Material provided below:

Lemma project_before_below d d' :
  project_dir d -> Forall good_seg d' -> project_before (codex_folder d) (codex_folder d') <-> below d d'.
Proof.
  intros [Hd Hlast] Hd'. unfold codex_folder.
  assert (Forall good_seg (d ++ [lit ".codex"]) /\ Forall good_seg (d' ++ [lit ".codex"])) as [Hc Hc'].
  { rewrite !Forall_app, !Forall_singleton. auto using codex_seg. }
  assert (forall a b, Forall good_seg a -> Forall good_seg b -> path_eqb (render_abs a) (render_abs b) = true <-> a = b) as Heq.
  { intros a b Ha Hb. rewrite path_eqb_spec, !components_render_abs by done.
    split; [by intros [= E%map_Normal_inj]|by intros ->]. }
  unfold project_before. rewrite parent_render_abs by auto using codex_seg. split.
  - intros (dir & [= <-] & Hne & (p & Hp & E)%existsb_exists).
    rewrite ancestors_render in Hp by done. apply in_map_iff in Hp as (k & <- & _).
    apply Heq in E; [|by apply Forall_take|done].
    assert (d ++ drop k (d' ++ [lit ".codex"]) = d' ++ [lit ".codex"]) as Hx by (rewrite <- E; apply take_drop).
    destruct (drop k _) as [|x rest _] using rev_ind.
    + rewrite app_nil_r in Hx. rewrite Hx, last_snoc in Hlast. done.
    + rewrite app_assoc in Hx. apply app_inj_tail in Hx as [Hx ->]. destruct rest as [|y rest]; [|by exists y, rest].
      rewrite app_nil_r in Hx. subst d'. exfalso. apply not_true_iff_false in Hne. apply Hne. by apply Heq.
  - intros (x & rest & ->). exists (render_abs d). split_and!; [done| |].
    + apply not_true_iff_false. intros E%Heq; [|done..]. apply (f_equal length) in E.
      rewrite !length_app in E. simpl in E. lia.
    + apply existsb_exists. exists (render_abs d). split; [|apply path_eqb_refl].
      rewrite ancestors_render by done. apply in_map_iff. exists (length d). split.
      * by rewrite <- app_assoc, take_app_length.
      * rewrite <- in_rev. apply in_seq. rewrite !length_app. simpl. lia.
Qed.

(** Sorted folders are those of directories each below all before it. *)
Lemma projects_below dirs :
  Forall project_dir dirs -> Sorted project_before (map codex_folder dirs) <-> StronglySorted below dirs.
Proof.
  intros Hd. trans (Sorted below dirs).
  - induction Hd as [|d dirs H Hd IH]; [split; constructor|]. cbn [map].
    assert (forall l : list (list str), Forall project_dir l ->
      HdRel project_before (codex_folder d) (map codex_folder l) <-> HdRel below d l) as Hr.
    { intros l Hl. destruct Hl as [|d' l [Hg _] Hl]; [split; constructor|]. cbn [map].
      split; intros Hh%HdRel_inv; constructor; by apply project_before_below. }
    split; intros [Hs Hh]%Sorted_inv; constructor; by (apply IH || apply Hr).
  - split; [apply Sorted_StronglySorted, strictly_below_trans|apply StronglySorted_Sorted].
Qed.

Section StackSpec.
Context {Requirements RequirementsToml : Type}.
Variable to_value : TomlValue -> option JsonValue.
Variable to_vec : JsonValue -> option (list N).
Variable sha256 : list N -> list N.
Notation Stack := (@ConfigLayerStack Requirements RequirementsToml).

Definition stack_ok (s : Stack) : Prop := layers_ok (st_layers s) (st_user_layer_index s).

Lemma stack_new_spec layers (req : Requirements) (rt : RequirementsToml) :
  match stack_new layers req rt with
  | Ok s => st_layers s = layers /\ stack_ok s
  | Err _ => forall index, ~ layers_ok layers index
  end.
Proof.
  unfold stack_new, verify_layer_ordering.
  destruct (names_sorted layers) eqn:Es; simpl.
  - destruct (verify_layers 0 layers None None) as [r|e] eqn:Ev; simpl.
    + apply verify_layers_spec in Ev as [Hu Hp]. split; [done|].
      split; [by apply names_sorted_spec|done|done].
    + intros index [Hs Hu Hp]. assert (verify_layers 0 layers None None = Ok index) by
        (by apply verify_layers_spec). congruence.
  - intros index [Hs%names_sorted_spec _ _]. congruence.
Qed.

Lemma remove_user a l b : is_user (le_name l) = true ->
  StronglySorted precedence_le (a ++ l :: b) -> Sorted project_before (omap project_folder (a ++ l :: b)) ->
  StronglySorted precedence_le (a ++ b) /\ Sorted project_before (omap project_folder (a ++ b)) /\
  (forall x, x ∈ a -> precedence_le x l) /\ (forall x, x ∈ b -> precedence_le l x).
Proof.
  intros Hl (Hab & Hsa & [Hsb Hlb]%StronglySorted_inv)%StronglySorted_app Hp.
  rewrite omap_app in Hp |- *. simpl in Hp. unfold project_folder at 2 in Hp.
  repeat split; [|by destruct (le_name l)| |].
  - apply StronglySorted_app. split; [|done]. intros x y Hx Hy. apply Hab; [done|by right].
  - intros x Hx. apply Hab; [done|left].
  - by apply Forall_forall.
Qed.

Lemma user_precedence l l' : is_user (le_name l) = true -> is_user (le_name l') = true ->
  precedence (le_name l) = precedence (le_name l').
Proof. by destruct (le_name l), (le_name l'). Qed.

Lemma with_user_config_spec (s : Stack) (file : str) (config : TomlValue) :
  stack_ok s -> exists s', with_user_config to_value to_vec sha256 s file config = Some s' /\
    stack_ok s' /\ get_user_layer s' = Some (entry_new to_value to_vec sha256 (User file) config) /\
    others (st_layers s') = others (st_layers s).
Proof.
  destruct s as [layers [n|] req rt ig]; intros [Hs Hu Hp]; simpl in *;
    unfold with_user_config; simpl; set (u := entry_new _ _ _ _ _).
  - apply user_positions_one in Hu as (a & l & b & -> & -> & Hl & Ha & Hb). simpl.
    rewrite list_lookup_middle by done. eexists. split; [done|]. simpl.
    rewrite insert_app_r_alt, Nat.sub_diag by done. simpl.
    destruct (remove_user a l b Hl Hs Hp) as (Hs' & Hp' & Hal & Hlb).
    pose proof (user_precedence l u Hl eq_refl) as Eq.
    split; [|split].
    + unfold stack_ok. simpl. apply layers_ok_user; try done; unfold precedence_le in *; by rewrite <- Eq.
    + unfold get_user_layer. simpl. by rewrite list_lookup_middle.
    + by rewrite !others_user.
  - apply no_user_positions in Hu.
    destruct (list_find _ layers) as [[n y]|] eqn:Ef; (eexists; split; [done|]); simpl.
    + apply list_find_Some in Ef as (Hn & Hy & Hbefore).
      assert (length (take n layers) = n) as Hlen.
      { rewrite length_take. apply lookup_lt_Some in Hn. lia. }
      rewrite <- (take_drop n layers) in Hs, Hp, Hu.
      pose proof Hu as [Hua Hub]%Forall_app.
      assert (get_user_layer (mkStack (take n layers ++ u :: drop n layers) (Some n) req rt ig) = Some u).
      { unfold get_user_layer. simpl. by rewrite list_lookup_middle. }
      split; [|split; [done|by rewrite others_user, take_drop]].
      apply layers_ok_user; try done.
      * intros x [i Hi]%list_elem_of_lookup. unfold precedence_le. simpl.
        pose proof (lookup_lt_Some _ _ _ Hi). rewrite length_take in *.
        rewrite lookup_take_lt in Hi by lia. specialize (Hbefore i x Hi ltac:(lia)). lia.
      * intros x Hx. assert (precedence_le y x \/ x = y) as Hyx.
        { rewrite (drop_S layers y n Hn) in Hx, Hs. apply elem_of_cons in Hx as [->|Hx]; [auto|left].
          apply StronglySorted_app in Hs as (_ & _ & [_ Hf]%StronglySorted_inv).
          rewrite Forall_forall in Hf. by apply Hf. }
        unfold precedence_le in *. simpl in *. destruct Hyx as [Hyx|Hyx]; [lia|subst; lia].
    + apply list_find_None in Ef. rewrite length_app. simpl. rewrite Nat.add_sub.
      split; [|split].
      * unfold stack_ok. simpl. apply layers_ok_user; rewrite ?app_nil_r; try done; [constructor| |].
        -- intros x Hx. rewrite Forall_forall in Ef. specialize (Ef x Hx).
           unfold precedence_le. simpl in *. lia.
        -- by intros x ?%elem_of_nil.
      * unfold get_user_layer. simpl. by rewrite list_lookup_middle.
      * by rewrite others_user, app_nil_r.
Qed.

End of Material provided.

Work instructions: The answer should consist of every line above in which "rest" appears.

Response box:
    destruct (drop k _) as [|x rest _] using rev_ind.
    + rewrite app_assoc in Hx. apply app_inj_tail in Hx as [Hx ->]. destruct rest as [|y rest]; [|by exists y, rest].
  - intros (x & rest & ->). exists (render_abs d). split_and!; [done| |].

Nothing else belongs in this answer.